* [Prompt]
Let your answer be the line containing "unfold saveCurrentProject. intros" and every line below it to the end of the records, copied exactly.

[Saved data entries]
(** C7: once the first request has resolved with a response text, the
    second request is the image request for the prompt the parsing step
    extracted, for one image of ratio 1:1, and nothing else is requested.
    If it resolves with at least one generated image, the result pairs the
    JPEG data URI of the first image's bytes with the extracted
    description; if it resolves without images, the one generic error is
    thrown. *)
Theorem generateAdContent_image (svc : Service) (images : list Base64Image)
    (userPrompt style key : jsstring) (response : GenerateContentResponse) :
  API_KEY svc = Some key → key ≠ [] →
  models_generateContent svc (description_request images userPrompt style) = inr response →
  ∃ warnings parsed,
    parse_step (text response) style = Run warnings (inr parsed)
    ∧ let run := generateAdContent svc images userPrompt style in
      trace run =
        [CallGenerateContent (description_request images userPrompt style)]
          ++ warnings
          ++ [CallGenerateImages (image_request (p_imageGenerationPrompt parsed))]
      ∧ ∀ imageResponse,
          models_generateImages svc (image_request (p_imageGenerationPrompt parsed))
            = inr imageResponse →
          (∀ g gs, generatedImages imageResponse = Some (g :: gs) →
             outcome run =
               inr {| imageUrl := u16 "data:image/jpeg;base64," ++ imageBytes (image g);
                      description := p_description parsed |})
          ∧ (generatedImages imageResponse = None ∨ generatedImages imageResponse = Some [] →
             outcome run = inl image_error).
Proof.
  intros Hkey Hne Hresp.
  destruct (parse_step_total (text response) style) as (warnings & parsed & Hparse).
  exists warnings, parsed. split; [done|].
  unfold generateAdContent, getAiClient. rewrite Hkey.
  destruct key as [|c key]; [done|].
  fold (description_request images userPrompt style).
  unfold mbind, M_bind, await_generateContent; cbn [outcome trace]. rewrite Hresp.
  cbn [outcome trace]. rewrite Hparse. cbn [outcome trace].
  fold (image_request (p_imageGenerationPrompt parsed)).
  unfold await_generateImages, mret, M_ret, throw; cbn [outcome trace].
  split.
  - destruct (models_generateImages svc _) as [e|[[[|g gs]|]]];
      cbn [outcome trace generatedImages]; by rewrite ?app_nil_r.
  - intros imageResponse ->. cbn [outcome trace]. split.
    + by intros g gs ->.
    + by intros [-> | ->].
Qed.

(** C7 with the service that answers the example of the specification. *)
Lemma generateAdContent_image_witness :
  API_KEY example_service = Some (u16 "k3y")
  ∧ outcome (generateAdContent example_service [] [] Automatico_style) =
      inr {| imageUrl := u16 "data:image/jpeg;base64,/9j/4AAQSkZJRg==";
             description := u16 "Great sale! " ++ [55356%N; 57225%N] |}.
Proof.
  split; [done|].
  destruct (generateAdContent_image example_service [] [] Automatico_style (u16 "k3y")
              example_content_response)
    as (warnings & parsed & Hparse & _ & Himage); [done..|].
  destruct (Himage _ eq_refl) as [Hfirst _].
  rewrite (Hfirst _ _ eq_refl). f_equal. f_equal.
  apply (f_equal outcome) in Hparse. vm_compute in Hparse. by injection Hparse as <-.
Defined.






(** C8, where the code departs from it: a response without candidates has
    no content part with inline image data, and [editAdImage] does not
    fail with its generic error then: reading [content] of the missing
    first candidate raises a [TypeError] before the parts are scanned. *)
Theorem editAdImage_no_candidates (base64Image mimeType editPrompt : jsstring) :
  models_generateContent blocked_service (edit_request base64Image mimeType editPrompt)
    = inr {| text := []; candidates := [] |}
  ∧ outcome (editAdImage blocked_service base64Image mimeType editPrompt)
    = inl (read_of_undefined (u16 "content"))
  ∧ outcome (editAdImage blocked_service base64Image mimeType editPrompt)
    ≠ inl edit_error.
Proof. done. Qed.

End ServiceFacts.

(** ** The history of saved projects *)

Section HistoryFacts.
Import GeminiService App.

Lemma filter_other_id_same (projectId : jsstring) (l : list SavedProject) :
  filter (λ q, sp_id q = projectId) (filter (λ p, sp_id p ≠ projectId) l) = [].
Proof.
  induction l as [|p l IH]; [done|].
  rewrite (filter_cons (λ p, sp_id p ≠ projectId)). case_decide; [|done].
  rewrite filter_cons. by case_decide.
Qed.

Lemma filter_without_id (projectId : jsstring) (l : list SavedProject) :
  without_id projectId l (filter (λ p, sp_id p ≠ projectId) l).
Proof.
  induction l as [|p l IH]; [constructor|].
  rewrite filter_cons. case_decide.
  - by apply without_keep.
  - apply without_drop; [|done]. by destruct (decide (sp_id p = projectId)).
Qed.

Lemma filter_all {A} (P : A → Prop) `{!∀ x, Decision (P x)} (l : list A) :
  (∀ q, q ∈ l → P q) → filter P l = l.
Proof.
  induction l as [|p l IH]; intros Hall; [done|].
  rewrite filter_cons_True by (apply Hall; left).
  f_equal. apply IH. intros q Hq. apply Hall. by right.
Qed.

Lemma filter_unique_id (p : SavedProject) (l1 l2 : list SavedProject) :
  (∀ q, q ∈ l1 ++ l2 → sp_id q ≠ sp_id p) →
  filter (λ q, sp_id q ≠ sp_id p) (l1 ++ p :: l2) = l1 ++ l2.
Proof.
  intros Hother. rewrite filter_app, filter_cons_False by (by intros ?).
  rewrite <- filter_app. by apply filter_all.
Qed.

(** What a save that goes through leaves in the state and in storage. *)
Lemma saveCurrentProject_saved snap env gens first c pid w :
  gens !! 0 = Some first →
  currentProjectId snap = Some (c :: pid) →
  saveCurrentProject snap env gens w =
    let finalProjects :=
      {| sp_id := c :: pid; sp_generations := gens;
         sp_timestamp := date_toLocaleString env;
         sp_previewImage := imageUrl (heap w first) |}
      :: filter (λ p, sp_id p ≠ c :: pid) (savedProjects snap) in
    try_setItem env savedProjects_key (stringify (heap w) finalProjects)
      (u16 "No se pudo guardar el proyecto autom" ++ [225%N] ++ u16 "ticamente:")
      (setSavedProjects finalProjects w).
Proof.
  unfold saveCurrentProject. intros Hfirst ->.
  destruct gens as [|first' rest]; [done|]. by injection Hfirst as ->.
Qed.

Lemma try_setItem_state env key value message w :
  state (try_setItem env key value message w) = state w
  ∧ heap (try_setItem env key value message w) = heap w
  ∧ next (try_setItem env key value message w) = next w.
Proof. unfold try_setItem. by destruct (setItem_throws env). Qed.

Lemma try_setItem_stored env key value message w :
  setItem_throws env = None →
  localStorage (try_setItem env key value message w) !! key = Some value.
Proof. unfold try_setItem. intros ->. cbn. by rewrite lookup_insert_eq. Qed.

(** C6: a save of an empty list of generations leaves the component and
    the browser as they are: the saved projects of the state, local
    storage, and the record of what was written or logged. *)
Theorem saveCurrentProject_empty (snap : AppState) (env : Env) (w : World) :
  saveCurrentProject snap env [] w = w
  ∧ savedProjects (state (saveCurrentProject snap env [] w)) = savedProjects (state w)
  ∧ localStorage (saveCurrentProject snap env [] w) = localStorage w
  ∧ effects (saveCurrentProject snap env [] w) = effects w.
Proof. done. Qed.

* [Final answer]
  unfold saveCurrentProject. intros Hfirst ->.
  destruct gens as [|first' rest]; [done|]. by injection Hfirst as ->.
Qed.

Lemma try_setItem_state env key value message w :
  state (try_setItem env key value message w) = state w
  ∧ heap (try_setItem env key value message w) = heap w
  ∧ next (try_setItem env key value message w) = next w.
Proof. unfold try_setItem. by destruct (setItem_throws env). Qed.

Lemma try_setItem_stored env key value message w :
  setItem_throws env = None →
  localStorage (try_setItem env key value message w) !! key = Some value.
Proof. unfold try_setItem. intros ->. cbn. by rewrite lookup_insert_eq. Qed.

(** C6: a save of an empty list of generations leaves the component and
    the browser as they are: the saved projects of the state, local
    storage, and the record of what was written or logged. *)
Theorem saveCurrentProject_empty (snap : AppState) (env : Env) (w : World) :
  saveCurrentProject snap env [] w = w
  ∧ savedProjects (state (saveCurrentProject snap env [] w)) = savedProjects (state w)
  ∧ localStorage (saveCurrentProject snap env [] w) = localStorage w
  ∧ effects (saveCurrentProject snap env [] w) = effects w.
Proof. done. Qed.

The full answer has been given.